The unexpected success of Millions Now Living Will Never Die took Tortoise from cult to 'crossover' act, and drew an increasing amount of attention on Thrill Jockey and its bands. Noticing the obvious connections between Tortoise, Tortoise-related projects Directions and The Sea and Cake, and mysterious electro act Rome, both media and listeners latched onto the idea of Chicago as a buzz-worthy scene for adventurous listeners.
The fact that Tortoise, Directions, Rome, and out-of-town signings A Minor Forest (of San Francisco) and Trans Am (of Washington, DC), favored instrumentalism made Thrill Jockey the label-of-choice for post-rock's growing legions of followers.
In 1996, Thrill Jockey struck up a working relationship with German electronic act Oval, whose music —fashioned from samples taken from damaged CDs and computer errors— stood, then, at music's cutting edge.
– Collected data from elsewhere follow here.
(** What an operation that reached the entry makes of an edit. *)
Definition implements (r : result (Z * Control) ControlError) (e : result Edit ControlError) : Prop :=
  match (let? e := e in
         let? _u := map_err (fun er => ControlInvalid (validation_error_display er)) (plan_validate {| faults := ed_faults e |}) in
         if exhausted proxy c (ed_direction e) then Err (ControlInvalid (validation_error_display GenerationOverflow)) else Ok e) with
  | Err er => r = Err er
  | Ok e => exists c', r = Ok (wadd (rt_generation c) 1, c') /\ committed proxy e c c'
  end.

Lemma tail_implements_edit d fs reported :
  implements (tail_of proxy d fs entry c) (Ok {| ed_direction := d; ed_faults := fs; ed_reported := reported |}).
Proof.
  unfold implements. cbn. pose proof (tail_implements proxy d fs reported entry c I stored) as T.
  destruct (plan_validate _) as [u|]; cbn [map_err] in *; [|done]. by destruct (exhausted _ _ _).
Qed.

Lemma add_implements u : request_error (AddFault u) = None -> exists r,
  implements r (edit_of proxy (AddFault u) lists)
  /\ build_fault_spec u = Ok (added u)
  /\ add_fault_locked proxy (fu_direction u) (added u) c
     = match r with Ok (g, c') => Ok (fu_direction u, added u, g, c') | Err e => Err e end.
Proof.
  intros V. cbn in V. unfold build_fault_spec, wire_fault_id, wire_probability, fault_id_new, probability_new.
  destruct ((str_len (fu_id u) =? 0) || (128 <? str_len (fu_id u))); [done|].
  destruct (probability_in_range (fu_probability u)) eqn:P; [|done]. cbn [negb map_err].
  unfold add_fault_locked. rewrite stored. fold (live_plan (fu_direction u) entry).
  cbn [edit_of]. unfold lists. rewrite side_live. change (fs_id (added u)) with (fu_id u).
  destruct (plan_get (live_plan (fu_direction u) entry) (fu_id u)) as [f|] eqn:G; cbn [is_some].
  - apply plan_get_some in G as [Hin E]. rewrite decide_True by (rewrite <- E; by apply list_elem_of_fmap_2).
    eexists (Err _). by split_and!.
  - apply plan_get_none in G. rewrite decide_False by done.
    eexists. split; [apply tail_implements_edit|]. split; [done|]. rewrite publish_faults_tail; [done|].
    apply Forall_app_2; [apply live_wf|constructor; [exact P|constructor]].
Qed.

Lemma update_direction_implements id patch d existing : request_error (UpdateFault id patch) = None ->
  plan_get (live_plan d entry) id = Some existing -> holder id lists = Some d -> exists r,
  implements r (edit_of proxy (UpdateFault id patch) lists)
  /\ update_direction proxy id patch entry c d
     = Some (match r with Ok (g, c') => Ok (d, patched_fault patch existing, g, c') | Err e => Err e end).
Proof.
  intros V G H. unfold update_direction. fold (live_plan d entry). rewrite G. cbn [edit_of]. rewrite H.
  unfold lists. rewrite side_live.
  assert (P : patch_spec patch existing = Ok (patched_fault patch existing)).
  { cbn in V. unfold patch_spec, patched_fault, wire_probability, probability_new.
    destruct (fpt_probability patch) as [p|]; [|done]. by destruct (probability_in_range p). }
  rewrite P. eexists. split; [apply tail_implements_edit|].
  rewrite (overwrite_is_map id _ (patched_fault patch) _ existing); [|apply live_wf|by rewrite plan_get_live|done].
  rewrite publish_faults_tail; [done|].
  apply Forall_fmap. eapply Forall_impl; [apply live_wf|]. intros f Hf. cbn. destruct (decide (fs_id f = id)); [|done].
  unfold patched_fault. cbn in *. destruct (fpt_probability patch) as [p|]; [cbn|done]. by destruct (probability_in_range p).
Qed.

Lemma update_implements id patch : request_error (UpdateFault id patch) = None -> exists r,
  implements r (edit_of proxy (UpdateFault id patch) lists)
  /\ match update_fault_locked proxy id patch c with
     | Ok (d, f, g, c') => r = Ok (g, c')
         /\ exists e, edit_of proxy (UpdateFault id patch) lists = Ok e /\ ed_direction e = d /\ ed_reported e = Some f
     | Err e => r = Err e
     end.
Proof.
  intros V. unfold update_fault_locked. rewrite stored.
  assert (K : forall d existing, plan_get (live_plan d entry) id = Some existing -> holder id lists = Some d ->
    exists e, edit_of proxy (UpdateFault id patch) lists = Ok e /\ ed_direction e = d
      /\ ed_reported e = Some (patched_fault patch existing)).
  { intros d existing G H. cbn [edit_of]. rewrite H. eexists. split; [done|]. split; [done|]. cbn [ed_reported].
    unfold lists. by rewrite side_live, plan_get_live, G. }
  pose proof (holder_live id) as H. destruct (plan_get (live_plan Upstream entry) id) as [f|] eqn:U.
  - destruct (update_direction_implements id patch Upstream f V U H) as (r & Hr & ->). exists r. split; [done|].
    destruct r as [[g c']|]; [|done]. split; [done|]. by apply K.
  - assert (N : update_direction proxy id patch entry c Upstream = None).
    { unfold update_direction. fold (live_plan Upstream entry). by rewrite U. }
    rewrite N. destruct (plan_get (live_plan Downstream entry) id) as [f|] eqn:D.
    + destruct (update_direction_implements id patch Downstream f V D H) as (r & Hr & ->). exists r. split; [done|].
      destruct r as [[g c']|]; [|done]. split; [done|]. by apply K.
    + unfold update_direction at 1. fold (live_plan Downstream entry). rewrite D. eexists. split; [|done].
      unfold implements. cbn [edit_of]. by rewrite H.
Qed.

Lemma remove_direction_implements id d existing : plan_get (live_plan d entry) id = Some existing ->
  holder id lists = Some d -> exists r,
  implements r (edit_of proxy (RemoveFault id) lists) /\ remove_direction proxy id entry c d = Some r.
Proof.
  intros G H. unfold remove_direction. fold (live_plan d entry). rewrite G. cbn [is_none edit_of]. rewrite H.
  unfold lists. rewrite side_live. eexists. split; [apply tail_implements_edit|].
  rewrite without_fault_filter. unfold tail_of. by destruct (plan_validate _).
Qed.

Lemma remove_implements id : implements (remove_fault_locked proxy id c) (edit_of proxy (RemoveFault id) lists).
Proof.
  unfold remove_fault_locked. rewrite stored. pose proof (holder_live id) as H.
  destruct (plan_get (live_plan Upstream entry) id) as [f|] eqn:U.
  - by destruct (remove_direction_implements id Upstream f U H) as (r & Hr & ->).
  - assert (N : remove_direction proxy id entry c Upstream = None).
    { unfold remove_direction. fold (live_plan Upstream entry). by rewrite U. }
    rewrite N. destruct (plan_get (live_plan Downstream entry) id) as [f|] eqn:D.
    + by destruct (remove_direction_implements id Downstream f D H) as (r & Hr & ->).
    + unfold remove_direction. fold (live_plan Downstream entry). rewrite D. cbn [is_none].
      unfold implements. cbn [edit_of]. by rewrite H.
Qed.
End Implementation.

(** ** The refinement *)

(** What a fault request must answer and leave behind. *)
Definition answers_spec (proxy : string) (rq : FaultRequest) (c : Control)
    (r : result (option (Direction * FaultSpec) * Z) ControlError) (c' : Control) : Prop :=
  match fault_effect proxy rq (list_faults_now proxy c) (exhausted proxy c) with
  | Err e => r = Err e /\ c' = c
  | Ok e => r = Ok (option_map (pair (ed_direction e)) (ed_reported e), wadd (rt_generation c) 1) /\ committed proxy e c c'
  end.

Lemma refused_early proxy rq c message : request_error rq = Some message ->
  alone (fault_call proxy rq) c = Some (Err (ControlInvalid message), c).
Proof.
  destruct rq as [u|id patch|id]; cbn; [| |done].
  - unfold add_fault, build_fault_spec. destruct (_ || _); [by intros [= <-]|].
    by destruct (probability_in_range (fu_probability u)); [|intros [= <-]].
  - unfold update_fault. destruct (fpt_probability patch) as [p|]; [|done].
    by destruct (probability_in_range p); [|intros [= <-]].
Qed.
(* ===== verification/ControlDemo.v ===== *)
(** * Concrete runs of the control plane

    Interleavings in which a call hangs, a listener leaks or a request is
    undone, and the runs at which the theorems about every run are applied. *)

From Stdlib Require Import Bool SpecFloat.
From stdpp Require Import base list gmap strings sorting relations.
From S2P Require Import Prelude Rng Float64 Plan Policy Schedule Wire Server Tasks Control ControlInv ControlSafe ControlRun ControlSpec.

(** ** A flag nobody will set *)

(** An entry no supervisor was ever spawned for: what [import_definition]
    stores. *)
Record never_started (c : Control) (name : string) (e : ManagedProxy) : Prop := {
  ns_stored : rt_proxies c !! name = Some e;
  ns_flag : (mp_done e < length (rt_dones c))%nat;
  ns_unowned : forall h s, rt_supervisors c !! h = Some s -> sv_done s <> mp_done e
}.

Lemma unowned_never_done c d : control_ok c -> (forall h s, rt_supervisors c !! h = Some s -> sv_done s <> d) ->
  is_done c d = false.
Proof.
  intros I U. unfold is_done. destruct (rt_dones c !! d) as [[]|] eqn:E; [|done..].
  apply ok_done_flag in E as (h & s & H & D & _); [|done]. by destruct (U h s H).
Qed.

(** Awaiting it never ends. *)
Lemma unowned_wait_safe {A} name cancel d (k : proc A) (Q : A -> Control -> Prop) c :
  (d < length (rt_dones c))%nat -> (forall h s, rt_supervisors c !! h = Some s -> sv_done s <> d) ->
  safe control_ok anywhere guarantee guarantee (stop_supervisor name cancel d k) c Q.
Proof.
  intros L U c1 R1 I1. assert (W : good c1 (cancel_token cancel c1)) by (by apply good_frame).
  split; [apply W|]. split; [apply W|]. intros c2 R2 I2. split; [done|]. intros Wt. exfalso.
  assert (G : grows c c2).
  { etrans; [exact (rtc_grows _ _ _ gu_grows R1)|]. etrans; [apply W|]. exact (rtc_grows _ _ _ gu_grows R2). }
  cbn in Wt. rewrite (unowned_never_done c2 d I2) in Wt; [discriminate|]. by apply (gr_unowned _ _ G).
Qed.

Definition never (i j : nat) : response -> Control -> Prop := if Nat.eqb j i then fun _ _ => False else anything.
(* ===== verification/UdpOwn.v ===== *)
(** * Who owns what in the datagram runtime

    The part of the state that setup, publication and teardown fight over:
    tables, leases, setups, associations and listener tasks, without payloads
    and counters.  [own_ok] is its invariant; each move of the runtime is one
    of the transitions below. *)

From Stdlib Require Import Bool.
From stdpp Require Import base list gmap strings.
From S2P Require Import Prelude Wire UdpState.

(** What the others see of an association. *)
Record Seat := { se_proxy : nat; se_client : SocketAddr; se_lease : nat; se_cancelled : bool; se_ended : bool }.

Record Own := {
  ow_tables : list (gmap SocketAddr Slot);
  ow_leases : list CapacityLease;
  ow_outcomes : list SetupOutcome;
  ow_seats : list Seat;
  ow_tasks : list (nat * ListenerPhase)
}.

Definition slot_in (ts : list (gmap SocketAddr Slot)) (p : nat) (c : SocketAddr) : option Slot := t ← ts !! p; t !! c.
Definition slot_at (w : Own) : nat -> SocketAddr -> option Slot := slot_in (ow_tables w).
Definition lease_no (w : Own) (sl : Slot) : option nat :=
  match sl with Starting r => Some r | Active a => se_lease <$> (ow_seats w !! a) end.

Definition setting_up (ph : ListenerPhase) : option (SocketAddr * nat) :=
  match ph with LSetup c _ r _ | LPublish c _ r _ => Some (c, r) | _ => None end.
Definition publishing (ph : ListenerPhase) : option nat := match ph with LPublish _ _ _ a => Some a | _ => None end.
From there, came Oval side-project Microstoria, then German electro monkeys Mouse on Mars, and Japanese electronic composer Nobukazu Takemura. Releasing such adventurous sound kept Thrill Jockey at the forefront of the burgeoning digital-music movement.
Even at the dawn of the 2000s, Thrill Jockey continued to be defined by its association with Tortoise. They were not only the label's biggest act, but were a community unto themselves; and Thrill Jockey put out records by a seemingly ever-growing roster of Tortoise-related projects: Isotope 217, Pullman, Chicago Underground Duo, Brokeback.
But, at the same time, the label kept finding odd records in far flung places: experimental Austrian outfit Radian and their side-project Trapist, Japanese tribal-noise legends Boredoms and their girl-group flower-psych off-shoot OOIOO, English studio tinkerer John Parish.
The label also struck up relationships with long-standing, iconoclastic figures: former Television frontman Tom Verlaine, longtime Giant Sand leader and all-around weird-country oddball Howe Gelb, iconic Talking Heads founder David Byrne, and ex-Uzi/Come firebrand Thalia Zedek.
When Tortoise went on hiatus in 2004, and with once-fruitful acts like Trans Am, The Sea and Cake, and Freakwater having slowed right down, Thrill Jockey stretched out in many unexpected directions; its identity moving further away from its post-rock notoreity. As the '00s wound down, the label was now working with acts like English folktronic combo Tunng, Brooklynite flavor-of-the-month types High Places, American-Kenyan guitar-rock exchange Extra Golden, and insanely-prolific brother/sister rock-conceptualists Fiery Furnaces.
The label celebrated its 15 year anniversary in 2007 with a box-set of 10 seven-inches, Plum, and a series of shows in Chicago. With any luck, Thrill Jockey will remain alive and kicking for 15 more.